E daí que vem a vontade de taxar “Applause” como um fracasso. Dois dos melhores e mais influentes álbuns de Madonna, o Erotica e o Bedtime Stories, venderam em torno de 6 milhões de cópias, só o bastante para não serem considerados flops em sua época. Para os padrões da indústria fonográfica atual, com os quais Forastieri não parece se importar o bastante para realizar o mínimo de pesquisa exigida para a função de jornalista, esse mesmo número é bem mais significativo. O autor do artigo deve achar que, se reconhecer isso, a própria fundação do que escreveu vai vir por terra.

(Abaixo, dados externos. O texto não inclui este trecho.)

Variable config : option Config.KyselyAdapterConfig.
Variable getFieldName : string -> string -> string.
Variable getDefaultModelName : string -> string.
Variable toISOString : Z -> string.
Variable dateToString numberToString : Z -> string.

Let convertCondition :=
  Kysely.convertCondition config getFieldName toISOString dateToString numberToString.
Let convertWhereClause :=
  Kysely.convertWhereClause config getFieldName toISOString dateToString numberToString.
Let transformValueToDB := Kysely.transformValueToDB config toISOString.
Let findOneQuery :=
  Kysely.findOneQuery config getFieldName getDefaultModelName toISOString
    dateToString numberToString.

Lemma convertCondition_value schema model f v op k v' :
  transformValueToDB schema v model f = Some v' ->
  convertCondition schema model (Where.mkWhere f v op k)
  = Some (match k with Some c => c | None => AND end,
          Kysely.whereExpr dateToString numberToString model (getFieldName model f)
            (match op with Some o => o | None => "=" end) v').
Proof.
  intros Hv. unfold convertCondition, Kysely.convertCondition. simpl.
  unfold transformValueToDB in Hv. now rewrite Hv.
Qed.

Lemma groupOf_cons or_ k e es :
  groupOf or_ ((k, e) :: es)
  = if Bool.eqb (isOR k) or_ then e :: groupOf or_ es else groupOf or_ es.
Proof.
  unfold groupOf. simpl. now destruct (Bool.eqb (isOR k) or_).
Qed.

Lemma convertConditions_groups schema model w :
  forall es acc,
    convertAll config getFieldName toISOString dateToString numberToString schema model w
      = Some es ->
    Kysely.convertConditions config getFieldName toISOString dateToString numberToString
      schema model w acc
    = Some (fst acc ++ groupOf false es, snd acc ++ groupOf true es).
Proof.
  induction w as [|c w IH]; intros es acc H; simpl in *.
  - injection H as <-. unfold groupOf. simpl. now rewrite !app_nil_r, <- surjective_pairing.
  - destruct (Kysely.convertCondition config getFieldName toISOString
                dateToString numberToString schema model c) as [[k e]|]; [|discriminate].
    destruct (convertAll config getFieldName toISOString dateToString numberToString schema
                model w) as [kes|]; [|discriminate].
    injection H as <-.
    rewrite !groupOf_cons.
    destruct k; simpl; rewrite (IH kes) by reflexivity; simpl;
      now rewrite <- app_assoc.
Qed.

Lemma convertConditions_fails schema model w :
  forall acc,
    convertAll config getFieldName toISOString dateToString numberToString schema model w
      = None ->
    Kysely.convertConditions config getFieldName toISOString dateToString numberToString
      schema model w acc = None.
Proof.
  induction w as [|c w IH]; intros acc H; simpl in *; [discriminate|].
  destruct (Kysely.convertCondition config getFieldName toISOString
              dateToString numberToString schema model c) as [[k e]|]; [|reflexivity].
  destruct (convertAll config getFieldName toISOString dateToString numberToString schema
              model w) as [kes|] eqn:Hw; [discriminate|].
  destruct k; now apply IH.
Qed.

(** A Where over fields of the model, none of them compared with an Invalid
    Date, compiles. *)
Lemma convertAll_total schema model fs w :
  Kysely.modelFields schema model = Some fs ->
  Forall (fun c => Where.field c = "id"
                   \/ (get (Where.field c) fs <> None
                       /\ forall ms, Where.value c = VDate ms ->
                                     validTime ms = true)) w ->
  exists es,
    convertAll config getFieldName toISOString dateToString numberToString
      schema model w
    = Some es.
Proof.
  intros Hfs Hall. induction Hall as [|c w Hc _ IH]; simpl.
  - now exists [].
  - destruct IH as [es Hes]. rewrite Hes.
    assert (Hv : exists v',
               Kysely.transformValueToDB config toISOString schema
                 (Where.value c) model (Where.field c) = Some v').
    { unfold Kysely.transformValueToDB.
      destruct (Where.field c =? "id") eqn:E; [eexists; reflexivity|].
      destruct Hc as [Hc | [Hc Hvalid]]; [rewrite Hc in E; discriminate|].
      rewrite Hfs.
      destruct (get (Where.field c) fs) as [f|]; [|contradiction].
      destruct (_ && _ && negb _); [eexists; reflexivity|].
      destruct (_ && _ && _); [|eexists; reflexivity].
      destruct (dbTypeEqb _ sqlite); [|eexists; reflexivity].
      destruct (Where.value c) as [| | | | |ms| |]; try (eexists; reflexivity).
      rewrite (Hvalid ms eq_refl). eexists. reflexivity. }
    destruct Hv as [v' Hv].
    unfold Kysely.convertCondition. rewrite Hv. eexists. reflexivity.
Qed.

Lemma wheres_applyJoins model join q :
  Query.wheres (Kysely.applyJoins model join q) = Query.wheres q.
Proof.
  destruct join as [j|]; [|reflexivity]. simpl.
  revert q. induction j as [|[jm ja] j IH]; intros q; simpl; [reflexivity|].
  now rewrite IH.
Qed.

Lemma wheres_findOneQuery schema model w join c :
  convertWhereClause schema model w = Some c ->
  exists st query,
    findOneQuery schema model w join = Some (st, query)
    /\ Query.wheres query
       = Query.wheres
           (Kysely.applyConditions c
              (Query.withSelectAll (Some model) (Query.selectFrom model))).
Proof.
  intros Hc. unfold findOneQuery, Kysely.findOneQuery.
  unfold convertWhereClause in Hc. rewrite Hc.
  eexists _, _. split; [reflexivity|].
  destruct join as [j|].
  - change (Query.wheres (Kysely.applyJoins model (Some j)
                            (Kysely.applyConditions c
                               (Query.withSelectAll (Some model)
                                  (Query.selectFrom model))))
            = Query.wheres
                (Kysely.applyConditions c
                   (Query.withSelectAll (Some model) (Query.selectFrom model)))).
    apply wheres_applyJoins.
  - apply wheres_applyJoins.
Qed.

(** C3.  The clauses with connector OR are compiled into a group of their
    own, apart from the other clauses; the query [findOne] issues carries the
    AND-group and the OR-group as two predicates that must both hold when
    both groups are non-empty, the one non-empty group alone otherwise, and
    no predicate at all for an empty or absent Where.  A row passes the
    filter exactly when every AND-clause holds and, if there are OR-clauses,
    one of them holds. *)
Theorem where_groups_conjoined :
  forall (schema : Schema) (model : string) (join : option JoinConfig),
    (exists st query,
        findOneQuery schema model None join = Some (st, query)
        /\ Query.wheres query = [])
    /\ forall (w : list Where.Clause) (es : list (Connector * Expr)),
        convertAll config getFieldName toISOString dateToString numberToString schema model w
          = Some es ->
        let ands := groupOf false es in
        let ors := groupOf true es in
        convertWhereClause schema model (Some w)
          = Some (Conditions.mkGroups (Kysely.nonEmpty ands)
                    (Kysely.nonEmpty ors))
        /\ exists st query,
            findOneQuery schema model (Some w) join = Some (st, query)
            /\ Query.wheres query
               = match ands, ors with
                 | [], [] => []
                 | _ :: _, [] => [EAnd ands]
                 | [], _ :: _ => [EOr ors]
                 | _ :: _, _ :: _ => [EAnd ands; EOr ors]
                 end
            /\ forall atom,
                passes atom query
                = forallb (evalExpr atom) ands
                  && match ors with
                     | [] => true
                     | _ :: _ => existsb (evalExpr atom) ors
                     end.
Proof.
  intros schema model join. split.
  - destruct (wheres_findOneQuery schema model None join
                (Conditions.mkGroups None None) eq_refl)
      as (st & query & Hq & Hw).
    exists st, query. split; [exact Hq|]. rewrite Hw. reflexivity.
  - intros w es Hes ands ors.
    assert (Hc : convertWhereClause schema model (Some w)
                 = Some (Conditions.mkGroups (Kysely.nonEmpty ands)
                           (Kysely.nonEmpty ors))).
    { unfold convertWhereClause, Kysely.convertWhereClause.
      now rewrite (convertConditions_groups schema model w es ([], []) Hes). }
    split; [exact Hc|].
    destruct (wheres_findOneQuery schema model (Some w) join _ Hc)
      as (st & query & Hq & Hw).
    exists st, query. split; [exact Hq|].
    assert (Hshape : Query.wheres query
                     = match ands, ors with
                       | [], [] => []
                       | _ :: _, [] => [EAnd ands]
                       | [], _ :: _ => [EOr ors]
                       | _ :: _, _ :: _ => [EAnd ands; EOr ors]
                       end).
    { rewrite Hw. unfold Kysely.applyConditions.
      destruct ands, ors; reflexivity. }
    split; [exact Hshape|].
    intros atom. unfold passes. rewrite Hshape.
    destruct ands as [|a ands'], ors as [|o ors']; simpl;
      rewrite ?andb_true_r; reflexivity.
Qed.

Está errado.

O senhor Forastieri tem todo o direito de escrever que acha que Gaga não representa a música pop da forma que deveria. Pode escrever, inclusive, que essa tal música pop é só lixo mercadológico. Pode contestar a escolha de colocar diversas das peças performadas e usadas por Gaga em museus de arte por aí. Pode dizer que “Applause” tem números modestos se comparados ao começo da carreira da artista. Pode até dizer que ela sofre da “síndrome de Marilyn Monroe”, muito embora a própria construção da sentença em que ele usa essa expressão devesse dar calafrios nas feministas da mesma forma que a mim. O que ele não pode fazer é deixar de escrever tudo o que fala contra essa opinião.

A partir do momento em que um texto tem só uma voz e só uma todo-poderosa visão que não admite que qualquer número ou consideração de especialistas fale contra ela, paramos de falar de jornalismo e começamos a falar de conversa de bar. A partir do momento em que a sua opinião começa a valer mais do que as fontes de informação que você tem a obrigação de buscar como jornalista, talvez seja a hora de consultar um psicólogo. Você não está mais fazendo um bom serviço ao público. Aliás, lembra que era você que deveria servir o público com fatos e informações, e então opiniões que eles deveriam considerar antes de adotar? Lendo outros textos no blog do senhor Forastieri, fica claro que, assim como eu, ele sabe muito bem disso. E esse Complexo de Deus em certos momentos começa a cheirar como implicação infantil. Eu, sinceramente, não sei o que é mais patético.